[INFORMATION SHOWN Boundary: Start]

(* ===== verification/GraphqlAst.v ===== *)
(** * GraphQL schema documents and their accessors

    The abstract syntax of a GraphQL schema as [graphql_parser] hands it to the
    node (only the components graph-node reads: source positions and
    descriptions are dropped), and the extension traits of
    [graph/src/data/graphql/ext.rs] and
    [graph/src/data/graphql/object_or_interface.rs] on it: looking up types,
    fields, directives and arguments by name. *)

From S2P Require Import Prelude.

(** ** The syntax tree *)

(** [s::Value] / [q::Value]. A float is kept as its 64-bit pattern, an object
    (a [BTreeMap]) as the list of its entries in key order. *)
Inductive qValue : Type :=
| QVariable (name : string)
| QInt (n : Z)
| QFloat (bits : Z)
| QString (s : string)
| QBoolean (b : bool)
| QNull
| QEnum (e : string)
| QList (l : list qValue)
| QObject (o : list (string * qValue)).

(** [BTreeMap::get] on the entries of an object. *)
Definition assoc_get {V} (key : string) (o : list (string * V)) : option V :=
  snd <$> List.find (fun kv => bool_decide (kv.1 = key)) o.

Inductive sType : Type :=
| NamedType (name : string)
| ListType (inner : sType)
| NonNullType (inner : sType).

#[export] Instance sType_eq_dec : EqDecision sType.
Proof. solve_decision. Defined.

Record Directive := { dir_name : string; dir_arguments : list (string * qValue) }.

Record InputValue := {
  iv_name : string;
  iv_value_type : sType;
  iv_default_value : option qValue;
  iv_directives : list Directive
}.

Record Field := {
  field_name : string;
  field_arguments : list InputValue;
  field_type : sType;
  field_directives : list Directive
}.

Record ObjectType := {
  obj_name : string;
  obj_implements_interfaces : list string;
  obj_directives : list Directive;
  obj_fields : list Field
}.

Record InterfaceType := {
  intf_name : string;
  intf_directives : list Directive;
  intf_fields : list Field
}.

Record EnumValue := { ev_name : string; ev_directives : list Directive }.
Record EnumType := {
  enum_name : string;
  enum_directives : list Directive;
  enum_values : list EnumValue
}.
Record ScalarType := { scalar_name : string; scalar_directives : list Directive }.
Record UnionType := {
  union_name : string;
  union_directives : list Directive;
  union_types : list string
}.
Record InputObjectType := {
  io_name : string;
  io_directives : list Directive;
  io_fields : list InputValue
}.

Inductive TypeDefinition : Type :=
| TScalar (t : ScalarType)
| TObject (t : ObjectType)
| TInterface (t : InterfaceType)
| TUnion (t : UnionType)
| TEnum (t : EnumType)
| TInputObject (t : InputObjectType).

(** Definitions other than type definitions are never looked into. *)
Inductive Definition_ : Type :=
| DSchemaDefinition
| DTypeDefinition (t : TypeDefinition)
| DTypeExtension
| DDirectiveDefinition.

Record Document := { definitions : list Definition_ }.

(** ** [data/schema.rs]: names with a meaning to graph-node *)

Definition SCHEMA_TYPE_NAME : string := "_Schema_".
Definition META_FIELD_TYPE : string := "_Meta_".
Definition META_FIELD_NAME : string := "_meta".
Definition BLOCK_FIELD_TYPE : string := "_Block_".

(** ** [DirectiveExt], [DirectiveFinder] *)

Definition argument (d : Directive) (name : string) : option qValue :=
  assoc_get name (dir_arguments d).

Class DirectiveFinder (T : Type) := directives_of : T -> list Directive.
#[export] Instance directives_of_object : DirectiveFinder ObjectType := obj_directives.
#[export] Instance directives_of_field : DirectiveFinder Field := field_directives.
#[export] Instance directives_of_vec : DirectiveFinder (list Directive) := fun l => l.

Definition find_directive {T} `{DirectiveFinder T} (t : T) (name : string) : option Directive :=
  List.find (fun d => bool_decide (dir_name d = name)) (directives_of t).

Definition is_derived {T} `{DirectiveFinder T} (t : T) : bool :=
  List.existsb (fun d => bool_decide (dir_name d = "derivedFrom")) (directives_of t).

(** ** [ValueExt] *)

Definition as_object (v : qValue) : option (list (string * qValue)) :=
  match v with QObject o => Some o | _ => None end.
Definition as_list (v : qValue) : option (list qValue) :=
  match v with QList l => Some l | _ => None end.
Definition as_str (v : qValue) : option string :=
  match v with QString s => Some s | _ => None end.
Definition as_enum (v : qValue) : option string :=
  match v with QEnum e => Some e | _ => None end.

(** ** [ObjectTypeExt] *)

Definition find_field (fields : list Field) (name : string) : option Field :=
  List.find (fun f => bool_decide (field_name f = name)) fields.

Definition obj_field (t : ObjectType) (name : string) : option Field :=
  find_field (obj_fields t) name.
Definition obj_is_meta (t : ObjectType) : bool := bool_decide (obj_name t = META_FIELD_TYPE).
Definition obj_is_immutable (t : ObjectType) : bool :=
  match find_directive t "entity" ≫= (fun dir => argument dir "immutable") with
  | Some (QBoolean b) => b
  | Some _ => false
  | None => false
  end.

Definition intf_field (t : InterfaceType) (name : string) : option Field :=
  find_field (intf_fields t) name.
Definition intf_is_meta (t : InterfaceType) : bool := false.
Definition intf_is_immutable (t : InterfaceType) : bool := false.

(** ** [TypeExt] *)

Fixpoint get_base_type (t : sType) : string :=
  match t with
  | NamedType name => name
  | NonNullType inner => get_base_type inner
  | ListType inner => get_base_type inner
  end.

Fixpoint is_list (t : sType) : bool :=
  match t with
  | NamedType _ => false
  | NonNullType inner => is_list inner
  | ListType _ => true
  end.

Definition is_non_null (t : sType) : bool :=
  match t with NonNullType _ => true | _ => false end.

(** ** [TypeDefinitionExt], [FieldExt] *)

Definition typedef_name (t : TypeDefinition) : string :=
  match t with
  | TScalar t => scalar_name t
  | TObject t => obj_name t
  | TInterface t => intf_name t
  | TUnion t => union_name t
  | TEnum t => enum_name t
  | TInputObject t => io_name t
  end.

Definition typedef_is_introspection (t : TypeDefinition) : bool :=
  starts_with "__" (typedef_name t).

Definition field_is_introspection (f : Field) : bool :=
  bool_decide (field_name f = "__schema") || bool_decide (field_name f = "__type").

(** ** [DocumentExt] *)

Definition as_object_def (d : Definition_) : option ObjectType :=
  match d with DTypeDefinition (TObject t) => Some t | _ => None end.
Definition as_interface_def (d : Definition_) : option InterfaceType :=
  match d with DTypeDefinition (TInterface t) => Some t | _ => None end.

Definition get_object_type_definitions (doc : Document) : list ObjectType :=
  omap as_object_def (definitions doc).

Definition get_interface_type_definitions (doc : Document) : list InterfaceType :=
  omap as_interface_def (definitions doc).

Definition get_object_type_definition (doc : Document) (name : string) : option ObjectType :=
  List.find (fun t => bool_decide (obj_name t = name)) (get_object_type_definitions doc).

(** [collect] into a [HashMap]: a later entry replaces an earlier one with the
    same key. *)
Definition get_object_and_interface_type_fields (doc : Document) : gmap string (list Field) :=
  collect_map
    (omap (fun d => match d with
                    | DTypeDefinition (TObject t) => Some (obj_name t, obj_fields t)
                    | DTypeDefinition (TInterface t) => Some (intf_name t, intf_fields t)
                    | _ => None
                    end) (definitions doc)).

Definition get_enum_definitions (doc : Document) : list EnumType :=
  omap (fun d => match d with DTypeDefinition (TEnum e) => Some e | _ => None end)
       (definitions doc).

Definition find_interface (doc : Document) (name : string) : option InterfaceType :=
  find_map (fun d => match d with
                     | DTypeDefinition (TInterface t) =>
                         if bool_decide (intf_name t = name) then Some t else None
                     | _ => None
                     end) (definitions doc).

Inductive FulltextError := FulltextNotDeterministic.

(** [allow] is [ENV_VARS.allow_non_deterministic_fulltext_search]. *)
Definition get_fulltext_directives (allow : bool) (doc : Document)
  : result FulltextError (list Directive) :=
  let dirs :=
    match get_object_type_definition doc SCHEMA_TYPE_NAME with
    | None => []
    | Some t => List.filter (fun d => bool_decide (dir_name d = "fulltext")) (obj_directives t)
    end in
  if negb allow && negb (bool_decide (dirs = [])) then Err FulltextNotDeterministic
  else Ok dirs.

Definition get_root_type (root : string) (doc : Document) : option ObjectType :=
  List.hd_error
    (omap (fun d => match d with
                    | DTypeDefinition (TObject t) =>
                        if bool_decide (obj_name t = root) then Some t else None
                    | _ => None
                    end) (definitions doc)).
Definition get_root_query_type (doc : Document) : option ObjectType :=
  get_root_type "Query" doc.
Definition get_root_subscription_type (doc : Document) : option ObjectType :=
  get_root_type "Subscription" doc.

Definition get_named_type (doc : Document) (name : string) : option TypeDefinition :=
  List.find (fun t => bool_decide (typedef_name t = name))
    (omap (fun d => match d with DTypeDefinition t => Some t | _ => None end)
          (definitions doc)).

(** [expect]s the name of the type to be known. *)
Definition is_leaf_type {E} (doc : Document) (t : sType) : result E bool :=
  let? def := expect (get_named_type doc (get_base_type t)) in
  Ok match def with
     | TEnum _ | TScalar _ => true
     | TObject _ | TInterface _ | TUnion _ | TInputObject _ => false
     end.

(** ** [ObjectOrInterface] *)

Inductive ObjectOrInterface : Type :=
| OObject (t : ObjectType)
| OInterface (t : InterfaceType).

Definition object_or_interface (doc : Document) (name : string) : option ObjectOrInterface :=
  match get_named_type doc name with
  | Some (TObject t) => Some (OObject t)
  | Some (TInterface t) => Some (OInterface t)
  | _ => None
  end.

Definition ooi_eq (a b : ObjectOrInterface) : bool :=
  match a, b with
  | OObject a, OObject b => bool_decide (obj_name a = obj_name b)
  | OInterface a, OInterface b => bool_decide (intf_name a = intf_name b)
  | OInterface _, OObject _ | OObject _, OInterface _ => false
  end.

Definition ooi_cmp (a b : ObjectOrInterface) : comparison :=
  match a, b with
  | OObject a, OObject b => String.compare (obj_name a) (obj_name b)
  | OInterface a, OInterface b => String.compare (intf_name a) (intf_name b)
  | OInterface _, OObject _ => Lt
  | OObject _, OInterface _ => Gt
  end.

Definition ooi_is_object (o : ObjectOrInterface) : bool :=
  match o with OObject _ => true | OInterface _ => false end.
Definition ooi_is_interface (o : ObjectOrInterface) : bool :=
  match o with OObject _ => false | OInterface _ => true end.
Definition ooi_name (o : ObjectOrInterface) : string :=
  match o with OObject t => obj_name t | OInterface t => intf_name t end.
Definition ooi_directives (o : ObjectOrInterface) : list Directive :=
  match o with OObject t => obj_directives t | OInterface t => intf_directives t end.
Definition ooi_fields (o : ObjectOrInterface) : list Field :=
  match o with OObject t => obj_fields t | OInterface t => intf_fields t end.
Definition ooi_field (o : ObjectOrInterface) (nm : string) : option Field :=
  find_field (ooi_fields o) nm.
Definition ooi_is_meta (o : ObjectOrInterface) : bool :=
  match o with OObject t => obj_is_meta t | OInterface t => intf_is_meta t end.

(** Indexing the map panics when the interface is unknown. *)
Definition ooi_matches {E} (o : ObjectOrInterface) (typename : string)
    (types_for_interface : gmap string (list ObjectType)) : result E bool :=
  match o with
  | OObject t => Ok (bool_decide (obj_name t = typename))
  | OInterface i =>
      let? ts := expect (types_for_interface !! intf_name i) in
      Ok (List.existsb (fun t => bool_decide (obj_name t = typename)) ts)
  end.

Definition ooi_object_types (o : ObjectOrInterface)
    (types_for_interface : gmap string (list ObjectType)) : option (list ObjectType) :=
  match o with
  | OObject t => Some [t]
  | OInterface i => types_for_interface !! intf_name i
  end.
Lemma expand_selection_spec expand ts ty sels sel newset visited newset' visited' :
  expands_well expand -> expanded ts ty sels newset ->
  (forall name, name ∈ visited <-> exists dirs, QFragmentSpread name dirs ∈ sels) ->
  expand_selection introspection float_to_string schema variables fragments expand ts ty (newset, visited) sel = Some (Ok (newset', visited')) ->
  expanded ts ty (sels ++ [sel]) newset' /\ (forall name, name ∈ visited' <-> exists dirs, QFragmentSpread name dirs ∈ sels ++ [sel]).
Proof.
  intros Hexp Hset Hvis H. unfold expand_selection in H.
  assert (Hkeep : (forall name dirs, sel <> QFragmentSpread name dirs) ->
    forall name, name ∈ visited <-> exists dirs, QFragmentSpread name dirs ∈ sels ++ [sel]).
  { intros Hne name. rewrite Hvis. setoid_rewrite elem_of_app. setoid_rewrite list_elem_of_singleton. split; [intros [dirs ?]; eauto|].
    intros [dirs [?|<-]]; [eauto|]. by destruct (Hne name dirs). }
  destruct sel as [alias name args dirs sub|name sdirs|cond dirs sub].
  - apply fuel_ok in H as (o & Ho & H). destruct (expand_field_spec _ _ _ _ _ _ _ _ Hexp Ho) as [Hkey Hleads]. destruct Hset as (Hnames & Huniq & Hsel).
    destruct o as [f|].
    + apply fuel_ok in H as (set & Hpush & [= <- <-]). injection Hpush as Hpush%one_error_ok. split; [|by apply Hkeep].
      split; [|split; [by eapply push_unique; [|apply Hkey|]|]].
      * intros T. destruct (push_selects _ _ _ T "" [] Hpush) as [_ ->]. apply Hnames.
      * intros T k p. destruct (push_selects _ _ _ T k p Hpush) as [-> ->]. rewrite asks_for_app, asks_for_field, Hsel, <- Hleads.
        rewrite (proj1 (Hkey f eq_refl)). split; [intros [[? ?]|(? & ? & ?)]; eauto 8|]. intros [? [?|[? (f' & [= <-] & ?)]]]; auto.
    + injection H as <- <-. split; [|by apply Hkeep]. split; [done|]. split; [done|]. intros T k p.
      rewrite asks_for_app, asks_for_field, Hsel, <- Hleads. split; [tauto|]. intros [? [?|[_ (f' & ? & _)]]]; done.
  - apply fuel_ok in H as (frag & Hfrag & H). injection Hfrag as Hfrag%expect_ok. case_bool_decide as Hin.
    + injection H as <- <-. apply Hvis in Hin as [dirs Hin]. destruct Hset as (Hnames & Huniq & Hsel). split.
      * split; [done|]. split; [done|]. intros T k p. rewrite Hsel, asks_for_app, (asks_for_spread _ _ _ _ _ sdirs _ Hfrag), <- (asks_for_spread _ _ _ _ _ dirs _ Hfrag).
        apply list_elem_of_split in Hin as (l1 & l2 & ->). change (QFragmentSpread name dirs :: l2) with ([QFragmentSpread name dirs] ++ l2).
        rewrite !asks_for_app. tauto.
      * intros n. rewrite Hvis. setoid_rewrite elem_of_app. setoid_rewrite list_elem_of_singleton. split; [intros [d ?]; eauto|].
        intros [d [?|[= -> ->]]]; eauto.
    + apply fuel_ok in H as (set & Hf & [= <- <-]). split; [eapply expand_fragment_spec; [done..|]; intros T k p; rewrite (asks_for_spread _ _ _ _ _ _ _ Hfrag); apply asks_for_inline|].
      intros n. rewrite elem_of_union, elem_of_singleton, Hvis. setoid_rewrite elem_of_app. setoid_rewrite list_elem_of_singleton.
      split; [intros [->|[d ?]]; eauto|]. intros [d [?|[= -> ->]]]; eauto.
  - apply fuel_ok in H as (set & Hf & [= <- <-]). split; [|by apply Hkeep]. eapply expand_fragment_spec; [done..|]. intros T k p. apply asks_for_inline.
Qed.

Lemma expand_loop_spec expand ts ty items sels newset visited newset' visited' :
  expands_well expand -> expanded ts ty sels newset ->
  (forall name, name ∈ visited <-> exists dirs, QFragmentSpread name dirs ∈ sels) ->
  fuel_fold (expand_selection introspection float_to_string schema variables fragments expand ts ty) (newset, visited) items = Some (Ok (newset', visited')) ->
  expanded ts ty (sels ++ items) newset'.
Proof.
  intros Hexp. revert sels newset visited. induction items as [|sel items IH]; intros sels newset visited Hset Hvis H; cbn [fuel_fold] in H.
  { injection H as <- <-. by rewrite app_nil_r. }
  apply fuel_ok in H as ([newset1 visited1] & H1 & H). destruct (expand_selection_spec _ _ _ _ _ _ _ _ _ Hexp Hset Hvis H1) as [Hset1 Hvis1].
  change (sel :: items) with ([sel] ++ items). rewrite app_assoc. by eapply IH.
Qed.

[INFORMATION SHOWN Boundary: End]

EXERCISE DETAILS - Reproduce, exactly as they stand in the data above, the lines from the one that holds "TScalar _ => true" to the one that holds "match o with OObject t => obj_directives", inclusive.

THE COMPLETED TASK -
     | TEnum _ | TScalar _ => true
     | TObject _ | TInterface _ | TUnion _ | TInputObject _ => false
     end.

(** ** [ObjectOrInterface] *)

Inductive ObjectOrInterface : Type :=
| OObject (t : ObjectType)
| OInterface (t : InterfaceType).

Definition object_or_interface (doc : Document) (name : string) : option ObjectOrInterface :=
  match get_named_type doc name with
  | Some (TObject t) => Some (OObject t)
  | Some (TInterface t) => Some (OInterface t)
  | _ => None
  end.

Definition ooi_eq (a b : ObjectOrInterface) : bool :=
  match a, b with
  | OObject a, OObject b => bool_decide (obj_name a = obj_name b)
  | OInterface a, OInterface b => bool_decide (intf_name a = intf_name b)
  | OInterface _, OObject _ | OObject _, OInterface _ => false
  end.

Definition ooi_cmp (a b : ObjectOrInterface) : comparison :=
  match a, b with
  | OObject a, OObject b => String.compare (obj_name a) (obj_name b)
  | OInterface a, OInterface b => String.compare (intf_name a) (intf_name b)
  | OInterface _, OObject _ => Lt
  | OObject _, OInterface _ => Gt
  end.

Definition ooi_is_object (o : ObjectOrInterface) : bool :=
  match o with OObject _ => true | OInterface _ => false end.
Definition ooi_is_interface (o : ObjectOrInterface) : bool :=
  match o with OObject _ => false | OInterface _ => true end.
Definition ooi_name (o : ObjectOrInterface) : string :=
  match o with OObject t => obj_name t | OInterface t => intf_name t end.
Definition ooi_directives (o : ObjectOrInterface) : list Directive :=
  match o with OObject t => obj_directives t | OInterface t => intf_directives t end.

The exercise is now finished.